(* ===== verification/Playback.v ===== *)
(** * Playback: playTextToSpeech

    [playTextToSpeech] (login.component.ts lines 227-252) stops the audio
    element the component holds, if any, and asks the speech service for
    the audio of a text.  Its [next] callback makes an object URL of the
    blob, creates an audio element, plays it and registers the [onended]
    handler; its [error] callback logs.  The references the platform hands
    back, the object URL and the new element, are arguments of the [next]
    callback. *)

From Stdlib Require Import String Lia.
From stdpp Require Import base tactics option list strings.
From S2P Require Import Prelude JsValue Transport Action Session.

(** ** Handlers *)

(** Lines 228-232: release the handle the component holds. *)
Definition stop_current : handler :=
  cur ← gets currentAudio;
  match cur with
  | Some a =>
      emit (AudioPause a);;
      modify (set_currentAudio None);;
      modify (set_isPlaying false)
  | None => mret tt
  end.

(** Lines 227-237 and 251: the synchronous part, up to the subscription. *)
Definition playTextToSpeech (speech : value) : handler :=
  stop_current;;
  emit (Subscribe (getAudio speech)).

(** Lines 243-246: the [onended] handler. *)
Definition onended : handler :=
  modify (set_isPlaying false);;
  modify (set_currentAudio None).

(** Lines 238-247: the [next] callback.  [u] is the URL [createObjectURL]
    returns and [a] the element [new Audio] creates. *)
Definition playTextToSpeech_next (b : blob) (u : object_url) (a : audio) : handler :=
  emit (CreateObjectURL b u);;
  emit (NewAudio a u);;
  modify (set_currentAudio (Some a));;
  emit (AudioPlay a);;
  modify (set_isPlaying true);;
  emit (SetOnEnded a).

(** Lines 248-250: the [error] callback. *)
Definition playTextToSpeech_error : handler :=
  emit (ConsoleError "Audio playback error" LogError).

Arguments playTextToSpeech : simpl never.
Arguments playTextToSpeech_next : simpl never.

(** ** The handle *)

(** The component holds a handle, and says so. *)
Definition handle_consistent (s : component) : bool :=
  bool_decide (isPlaying s = bool_decide (is_Some (currentAudio s))).

(** ** Lemmas *)

Lemma stop_current_outcome (s : component) :
  stop_current s
  = match currentAudio s with
    | Some a =>
        Outcome (set_isPlaying false (set_currentAudio None s)) [AudioPause a] (Normal tt)
    | None => Outcome s [] (Normal tt)
    end.
Proof. unfold stop_current. handler_simpl. by destruct (currentAudio s). Qed.

Lemma playTextToSpeech_outcome (speech : value) (s : component) :
  playTextToSpeech speech s
  = match currentAudio s with
    | Some a =>
        Outcome (set_isPlaying false (set_currentAudio None s))
          [AudioPause a; Subscribe (getAudio speech)] (Normal tt)
    | None => Outcome s [Subscribe (getAudio speech)] (Normal tt)
    end.
Proof.
  unfold playTextToSpeech. action_unfold. rewrite stop_current_outcome.
  by destruct (currentAudio s).
Qed.

Lemma playTextToSpeech_next_outcome (b : blob) (u : object_url) (a : audio)
    (s : component) :
  playTextToSpeech_next b u a s
  = Outcome (set_isPlaying true (set_currentAudio (Some a) s))
      [CreateObjectURL b u; NewAudio a u; AudioPlay a; SetOnEnded a] (Normal tt).
Proof. reflexivity. Qed.

(** ** Theorems *)

(** C8: [playTextToSpeech] releases the handle before it asks for new
    audio: the element the component held is paused, the handle is cleared,
    and one speech request for the text is sent; with no handle it only
    sends the request. *)
Theorem playTextToSpeech_releases (speech : value) (s : component) :
  let s' := exec (playTextToSpeech speech) s in
  currentAudio s' = None
  /\ (is_Some (currentAudio s) -> isPlaying s' = false)
  /\ effects (playTextToSpeech speech) s
     = (if currentAudio s is Some a then [AudioPause a] else [])
       ++ [Subscribe (getAudio speech)]
  /\ completes (playTextToSpeech speech) s = true.
Proof.
  unfold exec, effects, completes. rewrite playTextToSpeech_outcome.
  destruct (currentAudio s) eqn:E; simpl; [done|].
  by repeat split; [|intros []].
Qed.

(** When the audio arrives the component holds the new element, which
    is created on the object URL of the blob, played, and given the
    [onended] handler, in that order. *)
Theorem playTextToSpeech_next_acquires (b : blob) (u : object_url) (a : audio)
    (s : component) :
  let s' := exec (playTextToSpeech_next b u a) s in
  currentAudio s' = Some a /\ isPlaying s' = true
  /\ effects (playTextToSpeech_next b u a) s
     = [CreateObjectURL b u; NewAudio a u; AudioPlay a; SetOnEnded a].
Proof. done. Qed.

(** The arrival of audio does not look at the handle the component
    holds: no element is paused, so an element that is playing is
    overwritten and keeps playing. *)
Theorem playTextToSpeech_next_overwrites (b : blob) (u : object_url) (a a0 : audio)
    (s : component) :
  (AudioPause a0 ∉ effects (playTextToSpeech_next b u a) s)
  /\ currentAudio (exec (playTextToSpeech_next b u a) s) = Some a.
Proof.
  split; [|done]. unfold effects. rewrite playTextToSpeech_next_outcome.
  simpl. rewrite !not_elem_of_cons. by repeat split; [..|apply not_elem_of_nil].
Qed.

(** A failed speech request logs and changes nothing: no handle, no
    entry in the log. *)
Theorem playTextToSpeech_error_silent (s : component) :
  playTextToSpeech_error s
  = Outcome s [ConsoleError "Audio playback error" LogError] (Normal tt).
Proof. reflexivity. Qed.

(** Every playback handler keeps the flag [isPlaying] equal to the
    presence of a handle. *)
Theorem playback_handle_consistent (speech : value) (b : blob) (u : object_url)
    (a : audio) (s : component) :
  handle_consistent s = true ->
  handle_consistent (exec (playTextToSpeech speech) s) = true
  /\ handle_consistent (exec (playTextToSpeech_next b u a) s) = true
  /\ handle_consistent (exec onended s) = true
  /\ handle_consistent (exec playTextToSpeech_error s) = true.
Proof.
  intros H. unfold exec. rewrite playTextToSpeech_outcome.
  by destruct (currentAudio s) eqn:E.
Qed.

(** ** Witnesses *)

Lemma playback_handle_consistent_witness :
  let s := exec (playTextToSpeech_next 0 0 0) new_component in
  handle_consistent (exec (playTextToSpeech (VStr "namaskar")) s) = true
  /\ handle_consistent (exec (playTextToSpeech_next 1 1 1) s) = true
  /\ handle_consistent (exec onended s) = true
  /\ handle_consistent (exec playTextToSpeech_error s) = true.
Proof. by apply playback_handle_consistent. Defined.

(** ** Hints *)

#[export] Hint Rewrite stop_current_outcome playTextToSpeech_outcome
  playTextToSpeech_next_outcome : handlers.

----------

Work item
Please work out how many lines of the listing contain the string "repeat", and answer with the number only.

Result for this task
2